(** ** The confirmer *)

Lemma dispatch_no_commit env model prompt :
  filter isCommit (dispatchEvents env model prompt) = [].
Proof.
  unfold dispatchEvents.
  destruct (found env "claude"); [|destruct (found env "codex")]; reflexivity.
Qed.

Lemma dispatch_no_read env model prompt :
  filter isStdinRead (dispatchEvents env model prompt) = [].
Proof.
  unfold dispatchEvents.
  destruct (found env "claude"); [|destruct (found env "codex")]; reflexivity.
Qed.

Lemma no_commit_before env model prompt message :
  filter isCommit
    (diffEvents ++ dispatchEvents env model prompt ++ askEvents message) = [].
Proof. now rewrite !filter_app, dispatch_no_commit. Qed.

Lemma cutAfter_none delim s :
  snd (cutAfter delim s) = None -> fst (cutAfter delim s) = s.
Proof.
  induction s as [|c s IH]; cbn; [reflexivity|].
  destruct (Ascii.eqb c delim); [discriminate|].
  destruct (cutAfter delim s) as [l rest]; cbn in *.
  intros H. now rewrite (IH H).
Qed.

(** The interactive commit flow once a message was generated, by the
    line read from standard input. *)
Lemma run_commit_interactive env model p d msg p2 :
  generates env model p d msg p2 ->
  let message := strings.TrimSpace msg in
  let response :=
    strings.TrimSpace (strings.ToLower (fst (cutAfter LF (stdin p)))) in
  let before :=
    (diffEvents ++ dispatchEvents env model (commitPrompt (commitDiff d))
       ++ askEvents message)%list in
  (response = "" \/ response = "y" \/ response = "yes" ->
     evalState (commitRunE env model false) p
       = commitResult (cmdRun env "git" ["commit"; "-m"; message]) /\
     effects (commitRunE env model false) p
       = (before ++ [EvRun "git" ["commit"; "-m"; message]])%list) /\
  (response <> "" -> response <> "y" -> response <> "yes" ->
     evalState (commitRunE env model false) p = None /\
     effects (commitRunE env model false) p
       = (before ++ [EvPrint ("Commit cancelled." ++ nl)])%list).
Proof.
  intros G message response before.
  pose proof (run_commit_generated env model false p d msg p2 G) as R.
  destruct (generates_inv _ _ _ _ _ _ G) as [_ ->].
  rewrite run_confirm_interactive in R. cbv zeta in R.
  cbn [stdin log] in R. fold message response in R.
  rewrite !consumeLine_log, !log_log, <- !app_assoc in R.
  unfold before. rewrite !app_assoc, <- (app_assoc diffEvents).
  split.
  - intros Hy. apply accepted_iff in Hy. rewrite Hy in R.
    rewrite <- !app_assoc.
    apply (run_split _ _ _ _ _ R). reflexivity.
  - intros H1 H2 H3.
    rewrite (proj2 (declined_iff response) (conj H1 (conj H2 H3))) in R.
    rewrite <- !app_assoc.
    apply (run_split _ _ _ _ _ R). reflexivity.
Qed.

(** Discharges [generates] on a concrete machine by running it. *)
Ltac run_generates :=
  split; [reflexivity | split; [discriminate | vm_compute; reflexivity]].

(** C5, as the code has it.  In the interactive commit flow the line read
    from standard input is case folded and stripped of surrounding white
    space (its newline included).  If what remains is empty, "y" or "yes",
    [git commit -m message] is run, as the last effect of the command and
    its only commit, and decides the result; otherwise the command prints
    "Commit cancelled." and stops without a commit. *)
Theorem response_decides_commit (env : Env) (model : string) (p : Process)
    (d msg : string) (p2 : Process) :
  generates env model p d msg p2 ->
  let message := strings.TrimSpace msg in
  let response :=
    strings.TrimSpace (strings.ToLower (fst (cutAfter LF (stdin p)))) in
  let before :=
    (diffEvents ++ dispatchEvents env model (commitPrompt (commitDiff d))
       ++ askEvents message)%list in
  (response = "" \/ response = "y" \/ response = "yes" ->
     evalState (commitRunE env model false) p
       = commitResult (cmdRun env "git" ["commit"; "-m"; message]) /\
     effects (commitRunE env model false) p
       = (before ++ [EvRun "git" ["commit"; "-m"; message]])%list /\
     filter isCommit (effects (commitRunE env model false) p)
       = [EvRun "git" ["commit"; "-m"; message]]) /\
  (response <> "" -> response <> "y" -> response <> "yes" ->
     evalState (commitRunE env model false) p = None /\
     effects (commitRunE env model false) p
       = (before ++ [EvPrint ("Commit cancelled." ++ nl)])%list /\
     filter isCommit (effects (commitRunE env model false) p) = []).
Proof.
  intros G message response before.
  destruct (run_commit_interactive env model p d msg p2 G) as [Hyes Hno].
  fold message response before in Hyes, Hno.
  split.
  - intros Hy. destruct (Hyes Hy) as [Hr He]. rewrite He.
    split; [exact Hr|]. split; [reflexivity|].
    unfold before. rewrite !app_assoc, <- (app_assoc diffEvents), filter_app.
    now rewrite no_commit_before.
  - intros H1 H2 H3. destruct (Hno H1 H2 H3) as [Hr He]. rewrite He.
    split; [exact Hr|]. split; [reflexivity|].
    unfold before. rewrite !app_assoc, <- (app_assoc diffEvents), filter_app.
    now rewrite no_commit_before.
Qed.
═══
Quote exactly the lines running from the start of the listing above through the line where "destruct (Ascii.eqb c" is found, and output no other lines.

(** ** The confirmer *)

Lemma dispatch_no_commit env model prompt :
  filter isCommit (dispatchEvents env model prompt) = [].
Proof.
  unfold dispatchEvents.
  destruct (found env "claude"); [|destruct (found env "codex")]; reflexivity.
Qed.

Lemma dispatch_no_read env model prompt :
  filter isStdinRead (dispatchEvents env model prompt) = [].
Proof.
  unfold dispatchEvents.
  destruct (found env "claude"); [|destruct (found env "codex")]; reflexivity.
Qed.

Lemma no_commit_before env model prompt message :
  filter isCommit
    (diffEvents ++ dispatchEvents env model prompt ++ askEvents message) = [].
Proof. now rewrite !filter_app, dispatch_no_commit. Qed.

Lemma cutAfter_none delim s :
  snd (cutAfter delim s) = None -> fst (cutAfter delim s) = s.
Proof.
  induction s as [|c s IH]; cbn; [reflexivity|].
  destruct (Ascii.eqb c delim); [discriminate|].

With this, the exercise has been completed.